Diego Ramos had sprawled across the main couch like a territorial cat, his ash-blond hair sticking up in what had to be at least seventeen different directions, each one defying gravity in its own unique way. Kira Tanaka perched on the arm of the same couch with the poised balance of a bird of prey, her shadow manipulation Aspect making the darkness pooling around her seem somehow deeper and more substantial than it had any right to be—as if the shadows themselves were drawn to her presence.
Leo Vargas leaned against the far wall with his hands shoved deep in his pockets, wearing the particular expression of someone who’d been explicitly asked to care about something and was still running the internal calculations on whether the required emotional investment was actually worth the energy expenditure.
Professor Takamura commanded the room's central seat as if it were a throne secured through a duel to the death, the scars on his face contorting into a wide grin that hinted at impending violence and seemed to savor the thought all too much.
"There's our prized combatant," he announced with forced cheerfulness as Reyna entered, sweeping a massive hand towards the frozen image on the display. "Fancy a viewing of your most glorious moments on the grand screen?
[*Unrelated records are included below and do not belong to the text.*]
(** The listing of a plugins directory that holds these five classes
    (the directory of the repository holds more of them, none of a
    terminal kind). *)
Definition plugin_files : list (@ActionRegistry.PluginFile World) :=
  map ActionRegistry.Exports
    [ClickAction; CompleteAction; ExtractAction; HoverAction;
     TerminateAction].
End Handlers.
End Plugins.

(** ** ActionExecutor (action-executor.js) *)

Module ActionExecutor.
Section Executor.
Context {World : Type}.

(** The constructor loads the plugins when the registry is still
    empty: [if (registry.getTypes().length === 0) registry.loadPlugins()]. *)
Definition constructor (dir : option (list ActionRegistry.PluginFile))
    (reg : ActionRegistry.t World) : ActionRegistry.t World :=
  if Nat.eqb (length (ActionRegistry.getTypes reg)) 0
  then ActionRegistry.loadPlugins dir reg
  else reg.

(** The message of the failure returned for an unregistered kind. *)
Definition unknown_action (reg : ActionRegistry.t World)
    (actionType : string) : string :=
  "Unknown action type: " +:+ actionType +:+ ". Available: "
    +:+ String.concat ", " (ActionRegistry.getTypes reg).
(** ** Iterate *)

Lemma iterate_from_snoc `{SL : ShelfLayer}
    (shelf_Iterate : shelf -> OnDataFn -> world -> world)
    (i : nat) (ss : list shelf) (b : shelf) (onData : OnDataFn) (w : world) :
  iterate_from shelf_Iterate i (ss ++ [b]) onData w
  = shelf_Iterate b (wrapShelfDataFn (i + length ss) onData)
      (iterate_from shelf_Iterate i ss onData w).
Proof.
  revert i w. induction ss as [| s ss IH]; intros i w.
  - simpl. rewrite Nat.add_0_r. reflexivity.
  - simpl. rewrite IH. replace (S i + length ss)%nat with (i + S (length ss))%nat by lia.
    reflexivity.
Qed.

(** X22. [Iterate] goes through the shelves in index order, each once:
    it does nothing on a database without shelves, and with one more shelf
    at the end it first iterates the others and then that shelf, whose
    callback is [wrapShelfDataFn] at the index of that shelf. *)
Theorem Iterate_in_index_order `{SL : ShelfLayer}
    (shelf_Iterate : shelf -> OnDataFn -> world -> world)
    (ss : list shelf) (b : shelf) (onData : OnDataFn) (w : world) :
  Iterate shelf_Iterate (mkDatabase []) onData w = w /\
  Iterate shelf_Iterate (mkDatabase (ss ++ [b])) onData w
  = shelf_Iterate b (wrapShelfDataFn (length ss) onData)
      (Iterate shelf_Iterate (mkDatabase ss) onData w).
Proof.
  split; [reflexivity |].
  exact (iterate_from_snoc shelf_Iterate 0 ss b onData w).
Qed.

(** ** Close, from what it returns *)

Lemma last_failure_None_inv (rs : list (option error)) :
  last_failure rs = None -> Forall (fun r => r = None) rs.
Proof.
  induction rs as [| r rs IH]; intros H; [constructor |].
  simpl in H. destruct (last_failure rs) as [e |]; [discriminate |].
  constructor; auto.
Qed.

Lemma last_failure_Some_inv (rs : list (option error)) (e : error) :
  last_failure rs = Some e ->
  exists pre post, rs = pre ++ Some e :: post /\ Forall (fun r => r = None) post.
Proof.
  induction rs as [| r rs IH]; intros H; [discriminate |].
  simpl in H. destruct (last_failure rs) as [e' |] eqn:E.
  - injection H as ->. destruct (IH eq_refl) as (pre & post & -> & Hpost).
    exists (r :: pre), post. auto.
  - subst r. exists [], rs. split; [reflexivity |].
    apply last_failure_None_inv. exact E.
Qed.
I've set the part where you ingested concrete to repeat endlessly. Truly artistic. It perfectly encapsulates the event."
"I'll politely decline, thank you." Reyna settled onto the opposing sofa with affected nonchalance, tucking her legs beneath her. "What is this about?"
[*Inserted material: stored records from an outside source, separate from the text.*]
Lemma old_artifact_is_irrelevant_witness :
  files_after (run no_faults
                 (<[output_file := File (list_byte_of_string "old")]>
                    fs_workbook_only))
  = files_after (run no_faults fs_workbook_only).
Proof.
  apply (old_artifact_is_irrelevant no_faults fs_workbook_only workbook_Man);
    [apply lookup_singleton_eq | vm_compute; reflexivity].
Defined.
Lemma analyzeTree_fold (inherited : string -> option string)
  (pats : list string) (tree : list RepoSyncManager.TreeItem) :
  forall a,
    let r := fold_left (RepoSyncManager.analyzeItem inherited pats) tree a in
    RepoSyncManager.totalFiles r
      = RepoSyncManager.totalFiles a
        + N.of_nat (length (List.filter isBlob tree)) /\
    RepoSyncManager.totalDirs r
      = RepoSyncManager.totalDirs a
        + N.of_nat (length (List.filter
                              (fun i => negb (isBlob i) && isTree i) tree)) /\
    RepoSyncManager.watchedFiles r
      = RepoSyncManager.watchedFiles a
        ++ map RepoSyncManager.item_path
             (List.filter
                (fun i => isBlob i
                          && RepoSyncManager.watched
                               (RepoSyncManager.item_path i) pats) tree) /\
    countOf (RepoSyncManager.filesByType r)
      <= countOf (RepoSyncManager.filesByType a)
         + N.of_nat (length (List.filter isBlob tree)) /\
    ((forall item, In item tree -> isBlob item = true ->
        plain inherited
          (RepoSyncManager.extension (RepoSyncManager.item_path item))) ->
     allCounts (RepoSyncManager.filesByType a) ->
     allCounts (RepoSyncManager.filesByType r) /\
     countOf (RepoSyncManager.filesByType r)
       = countOf (RepoSyncManager.filesByType a)
         + N.of_nat (length (List.filter isBlob tree))).
Proof.
  induction tree as [|item tree IH]; intros a; cbv zeta.
  - cbn. rewrite app_nil_r. repeat split; try lia; tauto.
  - cbn [fold_left List.filter].
    specialize (IH (RepoSyncManager.analyzeItem inherited pats a item)).
    cbv zeta in IH. destruct IH as [F [D [W [C P]]]].
    rewrite F, D, W.
    assert (P' : (forall it, In it (item :: tree) -> isBlob it = true ->
                    plain inherited
                      (RepoSyncManager.extension (RepoSyncManager.item_path it))) ->
                 forall it, In it tree -> isBlob it = true ->
                    plain inherited
                      (RepoSyncManager.extension (RepoSyncManager.item_path it))).
    { intros H it Hit. apply H. now right. }
    revert C P. unfold RepoSyncManager.analyzeItem.
    change (String.eqb (RepoSyncManager.item_type item) "blob")
      with (isBlob item).
    change (String.eqb (RepoSyncManager.item_type item) "tree")
      with (isTree item).
    destruct (isBlob item) eqn:B.
    + cbn [negb andb RepoSyncManager.totalFiles RepoSyncManager.totalDirs
           RepoSyncManager.watchedFiles RepoSyncManager.filesByType].
      intros C P.
      destruct (countOf_step inherited (RepoSyncManager.filesByType a)
                  (RepoSyncManager.extension (RepoSyncManager.item_path item)))
        as [S1 S2].
      split; [cbn [length]; lia|]. split; [reflexivity|].
      split.
      { destruct (RepoSyncManager.watched (RepoSyncManager.item_path item) pats);
          cbn [map]; rewrite <- ?app_assoc; reflexivity. }
      split; [cbn [length]; lia|].
      intros Hp Ha.
      destruct S2 as [A1 A2]; [apply Hp; [now left | exact B] | exact Ha |].
      destruct (P (P' Hp) A1) as [Q1 Q2].
      split; [exact Q1|]. rewrite Q2, A2. cbn [length]. lia.
    + cbn [negb andb]. intros C P.
      destruct (isTree item);
        cbn [length RepoSyncManager.totalFiles RepoSyncManager.totalDirs
             RepoSyncManager.watchedFiles RepoSyncManager.filesByType] in *;
        (split; [lia|]); (split; [try reflexivity; lia|]);
        (split; [reflexivity|]); (split; [exact C|]);
        intros Hp Ha; apply P; auto.
Qed.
"Tournament tactics," Takamura stated, his grin somehow expanding further. "Which we absolutely must strategize because the infernal Onyx Hounds are currently dominating the leaderboard at first place. This means every other guild within this entire academy will be targeting them with their full might."
"And we must confront them directly to usurp their top position," Diego interjected, shifting from his languid posture to a more upright stance. His characteristic easy-going attitude had been replaced by a sharpened focus. "The standings are accurate, Rey. They've navigated two distinct A-Rank encounters without sustaining any casualties, conquered a damn Black Gate when most first-year students would be obliterated within five minutes, and their top prodigy just concluded a bout with our top prodigy that many observers are labeling as a draw."
"He fought me to a stalemate," Reyna corrected with a pointed edge, the nuance feeling critically significant. "There's a substantial divergence between those two outcomes."